Source data
□ □ □ □

(** ** Reception *)

Lemma check_fcs_own b sdu has_fcs :
  wf b -> remaining b = sdu ++ fcs_img has_fcs sdu -> (if negb has_fcs then Some true else check_fcs b) = Some true.
Proof.
  intros W E. destruct has_fcs; [|done]. cbn [negb].
  rewrite (check_fcs_spec b sdu _ W E) by done. unfold fcs_img. rewrite bits_val_val_bits_small by apply fcs_of_bound.
  by rewrite Z.eqb_refl.
Qed.

Lemma receive_data self queue prim b has_fcs ns sdu heap :
  ti_pdu prim = Some b -> holds b (data_img has_fcs None ns sdu) -> seq_bit ns ->
  exists tl_sdu, sdu_bits tl_sdu = sdu /\
    rx_tma_unitdata_ind self queue prim heap =
      let '(handle, dup, self) := receive_ns self prim ns in
      Some (self, if dup : bool then queue else queue ++ [TlaTlDataIndBl (ind_of prim tl_sdu has_fcs) handle], heap).
Proof.
  intros Hp Hb Hns. pose proof (holds_remaining _ _ Hb) as E. pose proof (ho_wf _ _ Hb) as W. pose proof (ho_pos _ _ Hb) as P.
  unfold data_img, pdu_img in E.
  assert (Ep : peek_pdu_type b = Some (Some (if has_fcs then BlDataFcs else BlDataType))).
  { rewrite (peek_pdu_type_img b has_fcs 1 (val_bits 1 ns ++ sdu ++ fcs_img has_fcs sdu)); [by destruct has_fcs|done|done|lia|].
    rewrite E. cbn [data_hdr]. by rewrite <- app_assoc. }
  assert (Er : BlData_from_bitbuf b = Ok (mkBlData has_fcs ns) (with_pos b (pos b + length (data_hdr has_fcs None ns))))
    by (eapply bl_data_parses; eauto).
  destruct (parses_advance b (data_hdr has_fcs None ns) _ W E) as (W1 & R1 & _).
  set (b1 := with_pos b (pos b + length (data_hdr has_fcs None ns))) in *.
  pose proof (check_fcs_own b1 sdu has_fcs W1 R1) as Ec.
  destruct (strip_holds b1 sdu has_fcs W1 R1) as (b2 & E2 & W2 & R2 & _).
  destruct (from_here_holds b2 W2) as (b3 & E3 & H3 & L3). rewrite R2 in H3.
  exists (if 0 <? get_len_remaining b3 then Some b3 else None). split.
  { pose proof (holds_remaining _ _ H3) as R3. unfold get_len_remaining. rewrite <- length_remaining, R3.
    destruct (Nat.ltb_spec 0 (length sdu)); cbn [sdu_bits]; [done|]. destruct sdu; [done|cbn in *; lia]. }
  unfold rx_tma_unitdata_ind, rx_tma_unitdata_ind_bl. rewrite Hp, Ep. step.
  destruct (receive_ns self prim ns) as [[handle dup] self'] eqn:En.
  destruct has_fcs; try step; cbn [parse_bl_header]; rewrite Er; step;
    cbn [bt_has_fcs bt_ns]; rewrite Ec; step; cbn [negb]; rewrite !andb_false_r; cbn [andb]; rewrite E2; step; rewrite En; try step;
    unfold deliver_bl; cbn [is_bl_ack_type is_bl_udata_type negb];
    (destruct dup; [done|]); rewrite E3; step; done.
Qed.

(** Receiving an N(S): it becomes the link's last one and its acknowledgement is scheduled. *)
Lemma upsert_ack_in k l : k ∈ upsert_ack k l.
Proof.
  induction l as [|x l IH]; cbn; [by left|]. destruct (_ && _ && _); [by left|by right].
Qed.

Lemma receive_ns_spec self prim ns :
  let '(handle, dup, self') := receive_ns self prim ns in
  (dup = true <-> repeats self (link_of prim) ns) /\
  last_ns <$> inbound_receive_seq self' !! link_of prim = Some ns /\
  scheduled_out_acks self' = upsert_scheduled_out_ack (scheduled_out_acks self) (add_timeslots (dltime self) (-2))
    (ti_main_address prim) (ti_endpoint_id prim) ns handle (ti_air_interface_encryption prim) /\
  dltime self' = dltime self /\ outbound_messages self' = outbound_messages self /\
  outbound_udata_messages self' = outbound_udata_messages self /\ link_send_seq self' = link_send_seq self.
Proof.
  unfold receive_ns. cbn [prune_expired_inbound_receive_seq with_receive_seq inbound_receive_seq]. fold (link_of prim).
  set (fresh := filter _ (inbound_receive_seq self)).
  assert (Hf : forall st, fresh !! link_of prim = Some st <->
    inbound_receive_seq self !! link_of prim = Some st /\ inbound_duplicate_state_expired st (dltime self) = false)
    by (intros st; apply map_lookup_filter_Some).
  assert (Hr : (exists st, fresh !! link_of prim = Some st /\ last_ns st = ns) <-> repeats self (link_of prim) ns).
  { unfold repeats. split.
    - intros (st & [H1 H2]%Hf & H3). by exists st.
    - intros (st & H1 & H2 & H3). exists st. split; [by apply Hf|done]. }
  destruct (fresh !! link_of prim) as [st|] eqn:E.
  - destruct (Z.eqb_spec (last_ns st) ns) as [Hn|Hn].
    + destruct (scheduled_out_ack_handle_for_key _ _);
        (split; [split; [intros _; apply Hr; by exists st|done]|]); (split; [|done]);
        change (last_ns <$> fresh !! link_of prim = Some ns); rewrite E; cbn; by rewrite Hn.
    + split; [split; [done|intros (st' & [= <-] & H')%Hr; done]|]. split; [|done].
      change (last_ns <$> <[link_of prim := mkReceiveSeq ns (add_timeslots (dltime self) (-2))
        (t (add_timeslots (dltime self) (-2)))]> fresh !! link_of prim = Some ns). by rewrite lookup_insert_eq.
  - split; [split; [done|intros (st' & [=] & _)%Hr]|]. split; [|done].
    change (last_ns <$> <[link_of prim := mkReceiveSeq ns (add_timeslots (dltime self) (-2))
      (t (add_timeslots (dltime self) (-2)))]> fresh !! link_of prim = Some ns). by rewrite lookup_insert_eq.
Qed.

(** C19 (in order, once).  A BL-DATA PDU received on a link delivers its TL-SDU, unless its
    N(S) repeats the last one received there within the suppression window; then nothing is
    delivered.  In both cases exactly its N(S) is acknowledged and remembered. *)
Theorem bl_data_delivered_once self queue prim b has_fcs ns sdu heap :
  ti_pdu prim = Some b -> holds b (data_img has_fcs None ns sdu) -> seq_bit ns ->
  exists self' msgs handle, rx_tma_unitdata_ind self queue prim heap = Some (self', queue ++ msgs, heap) /\
    (repeats self (link_of prim) ns -> msgs = []) /\
    (~ repeats self (link_of prim) ns -> exists ind, msgs = [TlaTlDataIndBl ind handle] /\ sdu_bits (in_tl_sdu ind) = sdu) /\
    last_ns <$> inbound_receive_seq self' !! link_of prim = Some ns /\
    exists k, k ∈ scheduled_out_acks self' /\ so_key k = link_of prim /\ so_nr k = ns /\ so_ind_req_handle k = handle.
Proof.
  intros Hp Hb Hns. destruct (receive_data self queue prim b has_fcs ns sdu heap Hp Hb Hns) as (tl_sdu & Hs & ->).
  pose proof (receive_ns_spec self prim ns) as H. destruct (receive_ns self prim ns) as [[handle dup] self'].
  destruct H as (Hd & Hl & Hk & _).
  assert (Hin : exists k, k ∈ scheduled_out_acks self' /\ so_key k = link_of prim /\ so_nr k = ns /\ so_ind_req_handle k = handle).
  { eexists. rewrite Hk. split; [apply upsert_ack_in|done]. }
  exists self', (if dup then [] else [TlaTlDataIndBl (ind_of prim tl_sdu has_fcs) handle]), handle.
  split; [by destruct dup; rewrite ?app_nil_r|]. destruct dup; (split; [|split; [|done]]).
  - done.
  - intros Hn. destruct Hn. by apply Hd.
  - intros Hr%Hd. done.
  - intros _. eexists. split; [done|]. exact Hs.
Qed.
(* ===== verification/CmceUl.v ===== *)
(** * Uplink call control PDUs (crates/tetra-pdus/src/cmce/pdus/u_*.rs)

    One section per PDU: the structure, what [validate] demands of it, the two directions of
    the codec and their round trip. *)

From Stdlib Require Import ZArith Lia ZifyNat.
From stdpp Require Import strings.
From S2P Require Import Prelude.
From S2P Require Import BitBuffer.
From S2P Require Import BitBufferFacts.
From S2P Require Import Codec.
From S2P Require Import MacFields.
From S2P Require Import MacPdus.
From S2P Require Import Robust.
From S2P Require Import Circuits.
From S2P Require Import Typed.
From S2P Require Import CmceFields.
From S2P Require Import SdsCodec.

(** ** U-ALERT *)

Record UAlert := mkUAlert {
  ual_call_identifier : Z;
  ual_reserved : bool;
  ual_simplex_duplex_selection : bool;
  ual_basic_service_information : option BasicServiceInformation;
  ual_facility : option Type3FieldGeneric;
  ual_proprietary : option Type3FieldGeneric
}.

Definition UAlert_validate (self : UAlert) : unit + PduParseErr :=
  then_ (at_most "call_identifier" MAX_U14 (ual_call_identifier self)) (
  then_ (if negb (ual_reserved self) then inr (InvalidValue "reserved" 0) else inl tt) (
  opt_bsi_validate (ual_basic_service_information self))).

Definition UAlert_from_bitbuf : M UAlert :=
  expect_pdu_type 5 0;;
  call_identifier ← read_u16 14 "call_identifier";
  reserved ← read_flag "reserved";
  simplex_duplex_selection ← read_flag "simplex_duplex_selection";
  obit ← read_obit;
  basic_service_information ← parse_type2_struct obit Bsi_from_bitbuf;
  facility ← parse_type3_generic obit (elem_id Facility);
  proprietary ← parse_type3_generic obit (elem_id Proprietary);
  read_trailing obit;;
  mret (mkUAlert call_identifier reserved simplex_duplex_selection basic_service_information facility proprietary).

□ □ □ □

> **Task goal**
Reproduce, exactly as they stand in the data above, the lines from the one that holds "k = handle." to the one that holds "(** ** U-ALERT *)", inclusive.

> **Result for this task**
    exists k, k ∈ scheduled_out_acks self' /\ so_key k = link_of prim /\ so_nr k = ns /\ so_ind_req_handle k = handle.
Proof.
  intros Hp Hb Hns. destruct (receive_data self queue prim b has_fcs ns sdu heap Hp Hb Hns) as (tl_sdu & Hs & ->).
  pose proof (receive_ns_spec self prim ns) as H. destruct (receive_ns self prim ns) as [[handle dup] self'].
  destruct H as (Hd & Hl & Hk & _).
  assert (Hin : exists k, k ∈ scheduled_out_acks self' /\ so_key k = link_of prim /\ so_nr k = ns /\ so_ind_req_handle k = handle).
  { eexists. rewrite Hk. split; [apply upsert_ack_in|done]. }
  exists self', (if dup then [] else [TlaTlDataIndBl (ind_of prim tl_sdu has_fcs) handle]), handle.
  split; [by destruct dup; rewrite ?app_nil_r|]. destruct dup; (split; [|split; [|done]]).
  - done.
  - intros Hn. destruct Hn. by apply Hd.
  - intros Hr%Hd. done.
  - intros _. eexists. split; [done|]. exact Hs.
Qed.
(* ===== verification/CmceUl.v ===== *)
(** * Uplink call control PDUs (crates/tetra-pdus/src/cmce/pdus/u_*.rs)

    One section per PDU: the structure, what [validate] demands of it, the two directions of
    the codec and their round trip. *)

From Stdlib Require Import ZArith Lia ZifyNat.
From stdpp Require Import strings.
From S2P Require Import Prelude.
From S2P Require Import BitBuffer.
From S2P Require Import BitBufferFacts.
From S2P Require Import Codec.
From S2P Require Import MacFields.
From S2P Require Import MacPdus.
From S2P Require Import Robust.
From S2P Require Import Circuits.
From S2P Require Import Typed.
From S2P Require Import CmceFields.
From S2P Require Import SdsCodec.

(** ** U-ALERT *)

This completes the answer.